Lest we forget, Wahl and Ammann had their own rationalization for the bristlecones. They argued that if you keep adding PCs until you include the bristlecones, the results “converge” – an interesting argument to keep in mind, given the apparent “convergence” of Steig results to no trend as more PCs are added. Wahl and Ammann:
When two or three PCs are used, the resulting reconstructions (represented by scenario 5d, the pink (1400–1449) and green (1450–1499) curve in Figure 3) are highly similar (supplemental information). As reported below, these reconstructions are functionally equivalent to reconstructions in which the bristlecone/foxtail pine records are directly excluded (cf. pink/blue curve for scenarios 6a/b in Figure 4). When four or five PCs are used, the resulting reconstructions (represented by scenario 5c, within the thick blue range in Figure 3) are virtually indistinguishable (supplemental information) and are very similar to scenario 5b. The convergence of results obtained using four or five PCs, coupled with the closeness of 5c to 5b, indicates that information relevant to the global eigenvector patterns being reconstructed is no longer added by higher-order PCs beyond the level necessary to capture the temporal information structure of the data (four PCs using unstandardized data, or two PCs using standardized data).
The Wahl and Ammann strategy was condemned by Wegman as “having no statistical integrity”. Wegman:
Wahl and Ammann [argue] that if one adds enough principal components back into the proxy, one obtains the hockey stick shape again. This is precisely the point of contention…
A cardinal rule of statistical inference is that the method of analysis must be decided before looking at the data. The rules and strategy of analysis cannot be changed in order to obtain the desired result. Such a strategy carries no statistical integrity and cannot be used as a basis for drawing sound inferential conclusions.

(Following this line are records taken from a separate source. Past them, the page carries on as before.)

(** Everything before the [try]; the value is [master_fd]. *)
Definition before_try : M fd :=
  p <- openpty (su_openpty su) ;;
  let master_fd := fst p in
  let slave_fd := snd p in
  try_except
    (if su_isatty su then copy_winsz slave_fd (su_winsz su) else ret tt)
    is_Exception (fun _ => ret tt) ;;;
  Popen cmd cwd env (su_popen su) ;;;
  os_close slave_fd None ;;;
  modify (set_stdin_fd None) ;;;
  modify (set_raw_mode false) ;;;
  modify (set_old_tty_attrs None) ;;;
  (if su_isatty su then
     modify (set_stdin_fd (Some (su_fileno su))) ;;;
     try_except
       (old <- tcgetattr (su_tcgetattr su) ;;
        modify (set_old_tty_attrs (Some old)) ;;;
        setraw (su_fileno su) (su_setraw su) ;;;
        modify (set_raw_mode true))
       is_Exception
       (fun _ => modify (set_stdin_fd None)) ;;;
     try_except (signal_winch (su_signal su)) is_Exception (fun _ => ret tt)
   else ret tt) ;;;
  modify (set_stripper (if strip_ansi then Some AnsiStripper.init else None)) ;;;
  ret master_fd.

(** The body of the [try]. *)
Definition session (master_fd : fd) (its : list iteration) : M Z :=
  end_while (event_loop master_fd its) ;;;
  rc <- wait None (Some (su_status su)) ;;
  return_ rc.

(** The [finally] block. *)
Definition cleanup (master_fd : fd) : M unit :=
  try_except (os_close master_fd (su_close su)) is_Exception (fun _ => ret tt) ;;;
  s <- get ;;
  match raw_mode s, stdin_fd s, old_tty_attrs s with
  | true, Some f, Some old =>
      try_except (tcsetattr f old (su_tcsetattr su))
        is_Exception (fun _ => ret tt)
  | _, _, _ => ret tt
  end.
(** The body of the [for] loop, lines 96-141.  It yields the value of
    [jump_connected] after the iteration. *)
Definition loop_body (use_jumpbox : bool) (jb : jump_profile)
  (failed_log send_cmd : string) (d : device) (jump_connected : bool) : M W bool :=
  if use_jumpbox then
    if PyStr.contains "ssh" (PyStr.lower (protocol d)) then
      try_except
        (jump_try jb (SshViaJump (hostname d) (username d) (password d))
                  (enable d) send_cmd jump_connected)
        (jump_handler failed_log (hostname d))
    else if String.eqb (PyStr.lower (protocol d)) "telnet" then
      try_except
        (jump_try jb (TelnetViaJump (hostname d) (username d) (password d))
                  (enable d) send_cmd jump_connected)
        (jump_handler failed_log (hostname d))
    else ret jump_connected
  else
    try_except
      (invoke (Connect (hostname d) (username d) (password d) (protocol d)) ;;
       per_device_work (enable d) send_cmd ;;
       invoke Disconnect ;;
       ret jump_connected)
      (direct_handler failed_log (hostname d) jump_connected).

(** [for device in device_list], lines 95-141. *)
Fixpoint device_loop (use_jumpbox : bool) (jb : jump_profile)
  (failed_log send_cmd : string) (device_list : list device)
  (jump_connected : bool) : M W bool :=
match device_list with
| [] => ret jump_connected
| d :: rest =>
    jc <- loop_body use_jumpbox jb failed_log send_cmd d jump_connected ;;
    device_loop use_jumpbox jb failed_log send_cmd rest jc
end.

(** Lines 68-84: read the three settings, prompt for what is missing and
    write it back, always prompt for the password. *)
Definition jumpbox_section : M W jump_profile :=
  jumpbox0 <- invoke (SettingsGet "Global" "jumpbox_host") ;;
  j_username0 <- invoke (SettingsGet "Global" "jumpbox_user") ;;
  j_ending0 <- invoke (SettingsGet "Global" "jumpbox_prompt_end") ;;
  jumpbox1 <- (if missing jumpbox0 then
                 a <- invoke (PromptWindow "Enter the HOSTNAME or IP for the jumpbox" None) ;;
                 invoke (SettingsUpdate "Global" "jumpbox_host" a) ;;
                 ret a
               else ret (match jumpbox0 with Some s => s | None => "" end)) ;;
  j_username1 <- (if missing j_username0 then
                 a <- invoke (PromptWindow
                        ("JUMPBOX: Enter the USERNAME for " ++ jumpbox1)%string None) ;;
                 invoke (SettingsUpdate "Global" "jumpbox_user" a) ;;
                 ret a
               else ret (match j_username0 with Some s => s | None => "" end)) ;;
  j_password1 <- invoke (PromptWindow
                   ("JUMPBOX: Enter the PASSWORD for " ++ j_username1)%string (Some true)) ;;
  j_ending1 <- (if missing j_ending0 then
                 a <- invoke (PromptWindow
                        "Enter the last character of the jumpbox CLI prompt" None) ;;
                 invoke (SettingsUpdate "Global" "jumpbox_prompt_end" a) ;;
                 ret a
               else ret (match j_ending0 with Some s => s | None => "" end)) ;;
  ret (JumpProfile jumpbox1 j_username1 j_password1 j_ending1).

Again this proved not to be an incidental issue. Wahl and Ammann’s summary of the procedure – the one said by Wegman to have “no statistical integrity” siad:
“when the full information in the proxy data is represented by the PC series [i.e. enough to get the bristlecones in], the impact of PC calculation methods on climate reconstruction in the MBH method is extremely small… a slight modification to the original Mann et al. reconstruction is justifiable for the first half of the 15th century (∼+0.05–0.10◦), which leaves entirely unaltered the primary conclusion of Mann et al.”…
It was this conclusion that was adopted by the IPCC as the last word on the entire episode:
The McIntyre and McKitrick 2005a,b criticism [relating to the extraction of the dominant modes of variability present in a network of western North American tree ring chrono-logies, using Principal Components Analysis] may have some theoretical foundation, but Wahl and Amman (2006) also show that the impact on the amplitude of the final reconstruction is very small (~0.05°C).
So however trivial these matters may seem, there’s lots of fairly intricate debate in the background. I, for one, welcome the entry of another data set.
The real answer is, of course, that the you don’t decide whether or not to use bristlecones by Preisendorfer’s Rule N. (See http://www.climateaudit.org/?p=296 or http://www.climateaudit.org/?p=2844 .) But it’s sort of fun seeing if they can keep their stories straight.